To make matters more complicated: If a public option is tied to Medicare rates, that might cause more doctors to drop out (or "opt out") of Medicare. That could create an access problem. But that issue could be managed by giving the public option the flexibility to make exceptions in its rate structure by region and/or type of provider.

Mandates again
: There's talk of easing the employer mandate, while keeping the individual mandate. That could get tricky, because it could shift a greater portion of the cost back onto working families. And mandating the purchase of private insurance in states without the public option could be unpopular.

Paul Krugman may be overly sanguine about the likelihood that health reform will be well-received after (or if) it's implemented. Those polls showing that the Massachusetts reform is popular among doctors are not surprising, since they benefit when more people have insurance. The fact that only 2.6% of that state's residents remain uninsured sounds good, but that figure was 5.7% before reform. So they've cut their uninsured problem by slightly more than half (55%).
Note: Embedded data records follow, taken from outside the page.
Lemma split_on_join (c : ascii) (l : list string) :
  l <> [] -> Forall (fun x => contains_char c x = false) l ->
  split_on c (join_with (str1 c) l) = l.
Proof.
  induction l as [|x [|y l] IH]; intros Hne Hl; [congruence| |].
  - inversion Hl; subst. simpl. now apply split_on_no_char.
  - inversion Hl; subst. rewrite join_with_cons2, split_on_app_sep by assumption.
    rewrite IH; [reflexivity|discriminate|assumption].
Qed.

Lemma names_no_slash (cs : list string) :
  Forall (fun c => name_ok c = true) cs ->
  Forall (fun x => contains_char slash x = false) cs.
Proof. intros H. eapply Forall_impl; [exact H|]. intros c Hc. apply name_ok_spec in Hc. tauto. Qed.

(** [str.split('/')] of a slash followed by names joined with slashes. *)
Lemma split_abs_join (l : list string) :
  l <> [] -> Forall (fun x => contains_char slash x = false) l ->
  split_on slash ("/" ++ join_with "/" l) = "" :: l.
Proof.
  intros Hne Hl. change "/" with (str1 slash).
  change (str1 slash ++ join_with (str1 slash) l)
    with (EmptyString ++ str1 slash ++ join_with (str1 slash) l).
  rewrite split_on_app_sep by reflexivity. now rewrite split_on_join.
Qed.

(** The components of a clean path, as [str.split('/')] and the kernel
    see them: an empty one for the leading slash, then the names. *)
Lemma split_path_of (cs : list string) :
  cs <> [] -> Forall (fun c => name_ok c = true) cs ->
  split_on slash (path_of cs) = "" :: cs.
Proof. intros Hne Hcs. apply split_abs_join; [exact Hne|now apply names_no_slash]. Qed.

Lemma ends_with_slash_cons (c : ascii) (s : string) :
  s <> "" -> ends_with_slash (String c s) = ends_with_slash s.
Proof. destruct s; [congruence|reflexivity]. Qed.

Lemma app_nonempty_r (a b : string) : b <> "" -> (a ++ b)%string <> "".
Proof. destruct a; [auto|]. rewrite append_cons. discriminate. Qed.

Lemma ends_with_slash_app (a b : string) :
  b <> "" -> ends_with_slash (a ++ b) = ends_with_slash b.
Proof.
  intros Hb. induction a as [|x a IH]; [reflexivity|].
  rewrite append_cons, ends_with_slash_cons by (now apply app_nonempty_r).
  exact IH.
Qed.

Lemma ends_with_slash_name (c : string) :
  contains_char slash c = false -> ends_with_slash c = false.
Proof.
  induction c as [|x c IH]; [reflexivity|]. simpl.
  intros H. apply orb_false_iff in H as [Hx Hc]. destruct c; [exact Hx|]. now apply IH.
Qed.

Lemma join_with_cons_ne (sep y : string) (l : list string) :
  l <> [] -> join_with sep (y :: l) = y ++ sep ++ join_with sep l.
Proof. destruct l; [congruence|reflexivity]. Qed.

Lemma join_with_snoc (sep : string) (l : list string) (x : string) :
  l <> [] -> join_with sep (l ++ [x]) = join_with sep l ++ sep ++ x.
Proof.
  induction l as [|y [|z l] IH]; intros Hne; [congruence|reflexivity|].
  change ((y :: z :: l) ++ [x])%list with (y :: ((z :: l) ++ [x]))%list.
  rewrite join_with_cons_ne by (destruct l; discriminate).
  rewrite IH by discriminate. rewrite join_with_cons2.
  now rewrite !string_app_assoc.
Qed.

Lemma join_with_last_name (l : list string) (x : string) :
  contains_char slash x = false -> x <> "" ->
  ends_with_slash (join_with "/" (l ++ [x])) = false.
Proof.
  intros Hx Hne. destruct l as [|y l]; [now apply ends_with_slash_name|].
  rewrite join_with_snoc by discriminate. rewrite !ends_with_slash_app by
    (try (destruct x; [congruence|discriminate]); discriminate).
  now apply ends_with_slash_name.
Qed.

(** [os.path.join(path_of(cs), c)] is [path_of(cs + [c])]. *)
Lemma path_join_path_of (cs : list string) (c : string) :
  Forall (fun c => name_ok c = true) cs -> name_ok c = true ->
  path_join (path_of cs) c = path_of (cs ++ [c]).
Proof.
  intros Hcs Hc. apply name_ok_spec in Hc as (Hc1 & _ & _ & Hc4).
  unfold path_join. assert (Habs : isabs c = false).
  { destruct c as [|x c]; [congruence|]. simpl in *. now apply orb_false_iff in Hc4 as []. }
  rewrite Habs. destruct cs as [|y cs] using rev_ind.
  - reflexivity.
  - assert (Hy : name_ok y = true) by (apply Forall_app in Hcs as [_ H]; now inversion H).
    apply name_ok_spec in Hy as (Hy1 & _ & _ & Hy4).
    assert (Hend : ends_with_slash (path_of (cs ++ [y])) = false).
    { unfold path_of. rewrite ends_with_slash_app by
        (destruct cs; [destruct y; [congruence|discriminate]|];
         rewrite join_with_snoc by discriminate; destruct (join_with _ _); discriminate).
      now apply join_with_last_name. }
    assert (Hne : (path_of (cs ++ [y]) =? "") = false) by reflexivity.
    rewrite Hend, Hne. simpl orb. unfold path_of.
    rewrite (join_with_snoc _ (cs ++ [y])) by (destruct cs; discriminate).
    now rewrite !string_app_assoc.
Qed.

(** [makedir(path_of(cs), d1, ..., dn)] builds [path_of(cs + [d1..dn])]. *)
Lemma join_all_path_of (cs ds : list string) :
  Forall (fun c => name_ok c = true) cs -> Forall (fun c => name_ok c = true) ds ->
  join_all (path_of cs :: ds) = path_of (cs ++ ds).
Proof.
  intros Hcs Hds. unfold join_all. simpl.
  replace (path_join "" (path_of cs)) with (path_of cs) by reflexivity.
  revert cs Hcs. induction ds as [|d ds IH]; intros cs Hcs.
  - now rewrite app_nil_r.
  - inversion Hds as [|? ? Hd Hds']; subst. simpl.
    rewrite path_join_path_of by assumption.
    rewrite IH by (try apply Forall_app; auto).
    now rewrite <- app_assoc.
Qed.

Lemma split_last_no_slash (t : string) :
  contains_char slash t = false -> split_last t = ("", t).
Proof.
  induction t as [|x t IH]; [reflexivity|]. simpl.
  intros H. apply orb_false_iff in H as [Hx Ht]. rewrite IH by exact Ht. rewrite Hx.
  reflexivity.
Qed.

Lemma split_last_sep (s t : string) :
  contains_char slash t = false ->
  split_last (s ++ str1 slash ++ t) = (s ++ str1 slash, t).
Proof.
  intros Ht. induction s as [|x s IH].
  - simpl. rewrite split_last_no_slash by exact Ht. reflexivity.
  - rewrite append_cons. simpl. rewrite IH.
    destruct (s ++ str1 slash)%string eqn:E; [destruct s; discriminate|].
    rewrite <- E, append_cons. reflexivity.
Qed.

Lemma rstrip_slash_cons (c : ascii) (s : string) :
  rstrip_slash (String c s) =
  match rstrip_slash s with
  | EmptyString => if Ascii.eqb c slash then EmptyString else str1 c
  | r => String c r
  end.
Proof. reflexivity. Qed.

Lemma rstrip_slash_snoc (s : string) : rstrip_slash (s ++ str1 slash) = rstrip_slash s.
Proof.
  induction s as [|x s IH]; [reflexivity|].
  rewrite append_cons, !rstrip_slash_cons, IH. reflexivity.
Qed.

Lemma rstrip_slash_id (s : string) : ends_with_slash s = false -> rstrip_slash s = s.
Proof.
  induction s as [|x s IH]; [reflexivity|]. intros H.
  destruct s as [|y s].
  - simpl in *. now rewrite H.
  - rewrite rstrip_slash_cons, IH by exact H. reflexivity.
Qed.

Lemma path_of_snoc (cs : list string) (c : string) :
  cs <> [] -> path_of (cs ++ [c]) = path_of cs ++ str1 slash ++ c.
Proof.
  intros Hne. unfold path_of. rewrite join_with_snoc by exact Hne.
  now rewrite !string_app_assoc.
Qed.

Lemma path_of_ends (cs : list string) :
  cs <> [] -> Forall (fun c => name_ok c = true) cs -> ends_with_slash (path_of cs) = false.
Proof.
  intros Hne Hcs. destruct cs as [|y cs] using rev_ind; [congruence|].
  apply Forall_app in Hcs as [_ Hy]. inversion Hy as [|? ? Hy' _]; subst.
  apply name_ok_spec in Hy' as (Hy1 & _ & _ & Hy4).
  unfold path_of. rewrite ends_with_slash_app.
  - now apply join_with_last_name.
  - destruct cs; [destruct y; [congruence|discriminate]|].
    rewrite join_with_snoc by discriminate. apply app_nonempty_r, app_nonempty_r.
    destruct y; [congruence|discriminate].
Qed.

Lemma all_chars_app (p : ascii -> bool) (s t : string) :
  all_chars p (s ++ t) = all_chars p s && all_chars p t.
Proof.
  induction s as [|x s IH]; [reflexivity|]. rewrite append_cons. simpl.
  now rewrite IH, andb_assoc.
Qed.

Lemma name_not_all_slash (y : string) :
  y <> "" -> contains_char slash y = false ->
  all_chars (fun x => Ascii.eqb x slash) y = false.
Proof.
  destruct y as [|a y]; [congruence|]. simpl. intros _ H.
  apply orb_false_iff in H as [Ha _]. now rewrite Ha.
Qed.
(** An existing file that is empty or only whitespace is overwritten
    with the new text, its permission bits kept, and [Wrote file] is
    printed. *)
Lemma makefile_blank_overwritten :
  strip (translate_newlines d) = "" ->
  makefile t (path_of hcs :: ds ++ [fname]) kw w =
  (add_out (set_fs w (<[hcs ++ ds ++ [fname] := NFile data m]> (w_fs w)))
     ("Wrote file " ++ path_of (hcs ++ ds ++ [fname])),
   Ok (path_of (hcs ++ ds ++ [fname]))).
Proof.
  intros Hb. rewrite (makefile_existing t kw data hcs ds fname w d m Hw Hall Hfmt Hf).
  unfold makefile_post. rewrite Hf, Hb. reflexivity.
Qed.

End ExistingFile.

(** *** A fresh instance *)

(** A new directory below an existing one: [mkdirs] makes just it.
    The umask is passed as [u] so that the result names [w] once. *)
Lemma mkdirs_post_new (w : world) (cs : list string) (c : string) md u :
  world_wf w -> w_fs w !! cs = Some (NDir md) -> w_fs w !! (cs ++ [c]) = None ->
  w_umask w = u ->
  mkdirs_post w (cs ++ [c]) = put w (cs ++ [c]) (NDir (dir_create_mode u)) (created_line (cs ++ [c])).
Proof.
  intros Hw Hcs Hn <-. rewrite mkdirs_post_snoc by exact Hn.
  now rewrite (mkdirs_post_present w cs _ Hw Hcs).
Qed.

Lemma makefile_post_new (w : world) (loc : list string) (data : string) u :
  w_fs w !! loc = None -> w_umask w = u ->
  makefile_post w loc data =
  (put w loc (NFile data (file_create_mode u)) ("Wrote file " ++ path_of loc), Ok (path_of loc)).
Proof. intros Hn <-. unfold makefile_post. now rewrite Hn. Qed.

(** A new script is written with [0o666 & ~umask] and then, when that
    differs, changed to [0o777 & ~umask]. *)
Lemma makexfile_post_new (w : world) (loc : list string) (data : string) u :
  w_fs w !! loc = None -> w_umask w = u -> file_create_mode u <> dir_create_mode u ->
  makexfile_post w loc data =
  (add_out (put w loc (NFile data (dir_create_mode u)) ("Wrote file " ++ path_of loc))
     ("Changed mode for " ++ path_of loc ++ " to " ++ oct_of_Z (dir_create_mode u)),
   Ok (path_of loc)).
Proof.
  intros Hn Hu Hne. unfold makexfile_post. rewrite (makefile_post_new _ _ _ u Hn Hu).
  subst u. unfold xmode_post, put. cbn [w_fs w_umask add_out set_fs]. rewrite lookup_insert_eq.
  rewrite S_IMODE_st_mode. cbn [node_perm with_perm].
  fold (dir_create_mode (w_umask w)). autorewrite with mkzeo_rw.
  apply Z.eqb_neq in Hne. rewrite Hne, insert_insert_eq. reflexivity.
Qed.

(** When the umask masks every execute bit the two creation modes agree
    and [makexfile] leaves the new script as [makefile] wrote it. *)
Lemma makexfile_post_new_same (w : world) (loc : list string) (data : string) u :
  w_fs w !! loc = None -> w_umask w = u -> file_create_mode u = dir_create_mode u ->
  makexfile_post w loc data =
  (put w loc (NFile data (dir_create_mode u)) ("Wrote file " ++ path_of loc), Ok (path_of loc)).
Proof.
  intros Hn Hu Heq. unfold makexfile_post. rewrite (makefile_post_new _ _ _ u Hn Hu).
  subst u. unfold xmode_post, put. cbn [w_fs w_umask add_out set_fs]. rewrite lookup_insert_eq.
  rewrite S_IMODE_st_mode. cbn [node_perm with_perm].
  fold (dir_create_mode (w_umask w)). autorewrite with mkzeo_rw.
  rewrite Heq, Z.eqb_refl. reflexivity.
Qed.
Lemma pairs_facts : mode_ranking_of column same cond users_games pairs.
Proof.
  unfold mode_ranking_of.
  set (keys := nodup K_eq_dec (map column (filter cond users_games))).
  set (cnt := fun k => count_where (fun u => cond u && same (column u) k) users_games).
  assert (Hperm : Permutation pairs (map (fun k => (cnt k, k)) keys))
    by apply sort_by_perm.
  assert (Hsnd : map snd (map (fun k => (cnt k, k)) keys) = keys).
  { rewrite map_map. cbn. apply map_id. }
  assert (Hkeys : forall k, In k keys
                            <-> exists u, In u users_games /\ cond u = true
                                          /\ column u = k).
  { intros k. subst keys. rewrite nodup_In, in_map_iff. split.
    - intros (u & Hu & Hin). apply filter_In in Hin as [Hin Hc]. exists u. auto.
    - intros (u & Hin & Hc & Hu). exists u. split; [exact Hu|].
      apply filter_In. auto. }
  assert (Hsorted : StronglySorted (fun a b : Z * K => fst b <= fst a) pairs).
  { eapply StronglySorted_weaken; [|apply sort_by_sorted].
    - intros x y H. cbn in H. now apply Z.leb_le.
    - intros a b. rewrite !Z.leb_le. lia.
    - intros a b c. rewrite !Z.leb_le. lia. }
  assert (Hrow : forall r, In r pairs -> fst r = cnt (snd r) /\ In (snd r) keys).
  { intros r Hr. apply (Permutation_in _ Hperm), in_map_iff in Hr as (k & <- & Hk).
    cbn. auto. }
  assert (Hpos : forall k, In k keys -> 1 <= cnt k).
  { intros k Hk. apply Hkeys in Hk as (u & Hin & Hc & Hu).
    assert (Hmem : In u (filter (fun x => cond x && same (column x) k) users_games)).
    { apply filter_In. split; [exact Hin|]. rewrite Hc. subst same. cbn.
      destruct (K_eq_dec (column u) k); [reflexivity | contradiction]. }
    subst cnt. unfold count_where. cbn.
    pose proof (In_length_pos _ _ Hmem). lia. }
  split; [exact Hsorted|]. split; [|split; [|split; [|split]]].
  - eapply Permutation_NoDup; [apply Permutation_map; symmetry; exact Hperm|].
    rewrite Hsnd. apply NoDup_nodup.
  - intros k. rewrite <- Hkeys, <- Hsnd.
    split; apply Permutation_in; apply Permutation_map;
      [exact Hperm | symmetry; exact Hperm].
  - intros r Hr. destruct (Hrow r Hr) as [Hc Hk]. split; [exact Hc|].
    rewrite Hc. now apply Hpos.
  - intros first rest k Heq.
    destruct (in_dec K_eq_dec k keys) as [Hk | Hk].
    + assert (Hin : In (cnt k, k) pairs).
      { apply (Permutation_in _ (Permutation_sym Hperm)), in_map_iff.
        exists k. auto. }
      rewrite Heq in Hin, Hsorted. destruct Hin as [Hfirst | Hin]; [rewrite Hfirst; cbn; subst cnt; cbn; lia|].
      inversion Hsorted as [|? ? _ Hall]; subst.
      rewrite Forall_forall in Hall. exact (Hall _ Hin).
    + assert (Hzero : cnt k = 0).
      { subst cnt. unfold count_where. cbn.
        destruct (filter (fun u => cond u && same (column u) k) users_games)
          as [|u l] eqn:Hf; [reflexivity|].
        exfalso. apply Hk, Hkeys.
        assert (Hu : In u (filter (fun u => cond u && same (column u) k) users_games))
          by (rewrite Hf; now left).
        apply filter_In in Hu as [Hin Hc]. apply andb_true_iff in Hc as [Hc Hs].
        exists u. split; [exact Hin|]. split; [exact Hc|].
        subst same. cbn in Hs. destruct (K_eq_dec (column u) k); [assumption | discriminate]. }
      fold (cnt k). rewrite Hzero.
      assert (Hf : In first pairs) by (rewrite Heq; now left).
      destruct (Hrow first Hf) as [Hc Hkf]. rewrite Hc.
      pose proof (Hpos _ Hkf). lia.
  - rewrite (sum_perm fst _ _ Hperm), sum_map. cbn [fst].
    transitivity (Z.of_nat (List.length (filter cond users_games)));
      [|reflexivity].
    rewrite <- (groups_add_up K_eq_dec column (filter cond users_games) keys).
    + apply sum_ext_in. intros k _. subst cnt. unfold count_where. cbn.
      f_equal. f_equal. now rewrite filter_filter_and.
    + apply NoDup_nodup.
    + intros u Hu. subst keys. apply nodup_In. now apply in_map.
Qed.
Similar results nationwide would leave more than 20 million Americans uninsured (assuming 47 million now), which could be politically unpopular.

And while one poll shows that only 11% of Massachusetts residents polled would repeal reform, that's in a state that lacks the rampant right-wing extremism we see nationally. Other polls there have shown that most people personally affected by the state's reforms are unhappy with them. On the national level, these disaffected people may well turn out to be swing voters, especially after the Media Noise Machine has worked on them.

Benefits Design, Insurance Exchanges, and Cherry-Picking: As Professor Krugman points out, Massachusetts has been proactive in mandating benefits design, showing a level of political will that may be absent on the national stage. If the insurance exchanges do not mandate a decent level of coverage, families who pay those large insurance premiums may still face financial disaster should a major injury or illness take place.

In states where the public option provides more generous benefits than private carriers do, the end result may well be what the insurance industry calls "cherry-picking." That's what health plans do when they design their benefits and administer their plans in ways that make life especially difficult for those who need more care, or who are more likely to need it in the near future. If insurance exchanges aren't given the tools to manage the cherry-picking problem, the public option could become a toxic waste site where for-profit carriers dump the sick and needy. The end result could be a public option that actually costs more than private insurance.

The Keyword is 'Evolution': So, do I dislike the Reid bill? Not at all. I suspect it's the best we're going to get, and we'll be lucky if we do get it. As I've confessed before, I've consulted for health insurers in the past (as well as employers, unions, foundations, tech companies, and others - which I do more often). Part of that job is to point out all the bad things that could happen, so that people can plan accordingly. Each of the above problems can be addressed, but only with awareness and forethought.

The keyword in this planning process is 'evolution.' If a watered-down plan is all we can get - and it looks like it is - it's wise to design it so that it can evolve toward a better system in the future. The public option is one way to do that, by forcing insurers to lower costs or lose market share. Lawmakers are right when they point out that, as it's now designed, it's not the most significant part of the program. But if it's there, and we don't eviscerate its cost-saving potential, it can be a powerful lever for future change.

We're likely to see continued voter dissatisfaction after this bill is passed. That can be a good thing, if mechanisms have been put in place that permit quick response to those dissatisfactions when they arise. That's a good reason to support the Wyden Amendment, which would allow anyone to elect the public option. It's also an argument for improved regulation of insurance company benefits, and for retaining the option of using Medicare rates at some point in the future.

As for how to handle Sen. Lieberman - hey, I wish I knew.